No murder weapon was ever found, no DNA evidence or fingerprints tie him to the crime, and other witnesses have since said the murder was committed by another man — a state’s witness who testified against him.
This is not hard to grasp.
I have donated to the Innocence Project because I believe in this part of their mission statement.
The Innocence Project’s groundbreaking use of DNA technology to free innocent people has provided irrefutable proof that wrongful convictions are not isolated or rare events but instead arise from systemic defects. Now an independent nonprofit organization closely affiliated with Cardozo School of Law at Yeshiva University, the Innocence Project’s mission is nothing less than to free the staggering numbers of innocent people who remain incarcerated and to bring substantive reform to the system responsible for their unjust imprisonment.
I did not do so because I oppose capital punishment. As it happens, another unhappy soul was also executed recently, this time in the State of Texas.
Texas executed Lawrence Brewer, a white supremacist who was unquestionably guilty of the gruesome dragging death slaying of a black man in 1998.

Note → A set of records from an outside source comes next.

(* ===================================================================== *)
(** * Running the statement sequences                                     *)
(* ===================================================================== *)

Ltac unfold_py :=
  unfold bind, ret, raise, try_except, lift, this, assign, eval, construct,
         ext, ask, print, modify in *.

(** Name the result of the next collaborator call and split on it. *)
Ltac split_call :=
  match goal with
  | |- context [match ?op ?w with pair _ _ => _ end] =>
      let w' := fresh "w'" in
      let r := fresh "r" in
      let E := fresh "E" in
      destruct (op w) as [w' r] eqn:E; destruct r; simpl in *
  end.

Lemma subseteq_nil_is_nil {A} (l : list A) : l ⊆ [] -> l = [].
Proof.
  destruct l as [|x l]; [reflexivity|].
  intros Hsub. exfalso. apply (not_elem_of_nil x), Hsub. left.
Qed.

(* ===================================================================== *)
(** * document_processor.py                                               *)
(* ===================================================================== *)

Section DocumentProcessorFacts.
Context {W : Type} `{OS W} `{Langchain W}.
Import document_processor.

(** [split_documents] is the splitter's [split_documents]: one call with
    the sizes given to [__init__], handed back as it comes. *)
Lemma split_documents_is_the_splitter
    (self : DocumentProcessor) (documents : list Document) (s : State W) :
  split_documents self documents s
    = ext (SplitDocuments documents)
          (splitter_split_documents (chunk_size self) (chunk_overlap self)
                                    documents) s.
Proof.
  unfold split_documents. unfold_py. simpl. split_call; reflexivity.
Qed.

(** C10. For a [source_path] that is neither an existing file nor an
    existing directory, [process_documents] raises
    [ValueError("Invalid path: <source_path>")]; the state it leaves is
    the state it found, so no loader and no splitter was called. *)
Theorem process_documents_invalid_path
    (self : DocumentProcessor) (source_path : string) (s : State W) :
  path_isfile source_path (world s) = false ->
  path_isdir source_path (world s) = false ->
  process_documents self source_path s
    = (s, Raise (ValueError ("Invalid path: " +:+ source_path)))
  /\ calls (fst (process_documents self source_path s)) = calls s.
Proof.
  intros Hfile Hdir.
  assert (Hrun : process_documents self source_path s
                 = (s, Raise (ValueError ("Invalid path: " +:+ source_path)))).
  { unfold process_documents. unfold_py. rewrite Hfile, Hdir. reflexivity. }
  split; [exact Hrun|]. rewrite Hrun. reflexivity.
Qed.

I intentionally linked to the leftie-libby DFH argument that these are morally and ethically the same events because I disagree. here’s his crux:
The death of James Byrd Jr. — the black man who was tied to the back of a pickup truck in Jasper, Texas and dragged to his death — is shocking to recall, almost 15 years later. His murder is almost unimaginably cruel; it is impossible to read the details without being overcome with anger and revulsion. Yet this is what James Byrd’s sister had to say on the eve of Lawrence Brewer’s execution: “If I saw him face to face, I’d tell him I forgive him for what he did. Otherwise I’d be like him.”
I pay exactly as much attention to victims’ pleas for mercy as I do to their pleas for vengeance. The reason we have a rule of law in the first place is that justice and punishment have to come from a reasonably detached (blind lady justice?), societal point of view. Remember Dukakis and his famous flail on the question of what he would do if his wife were raped? I think Kerry managed to ass that one up too. The real answer Dems should espouse is my answer.
“I’d want to go to work on the homes here with a pair of pliers and a blowtorch. Are you fucking kidding? Anyone would. And given half a chance I damn well would. But there is no place for that sort of gutter, BronzeAge revenge-of-the-powerful jurisprudence in a just society. And THAT is why I support the rule of law.”
But in a democratic society we also meander towards approximations via what is, at root, barely managed democracy. The will of the people, so to speak. And the will of this person is that we, as a society and after due process, execute a guy like Lawrence Brewer. And this asshole too. People like this. maybe this gang of assholes.
But I also think our crime solving and crime convicting systems suck and are tremendously error prone. And have incredibly naked and thoroughly established racial and socio-economic biases.
So I donate to a project that wants to improve that. Even if they do, at root, have goals that are at odds with my support of capital punishment as a valid societal option.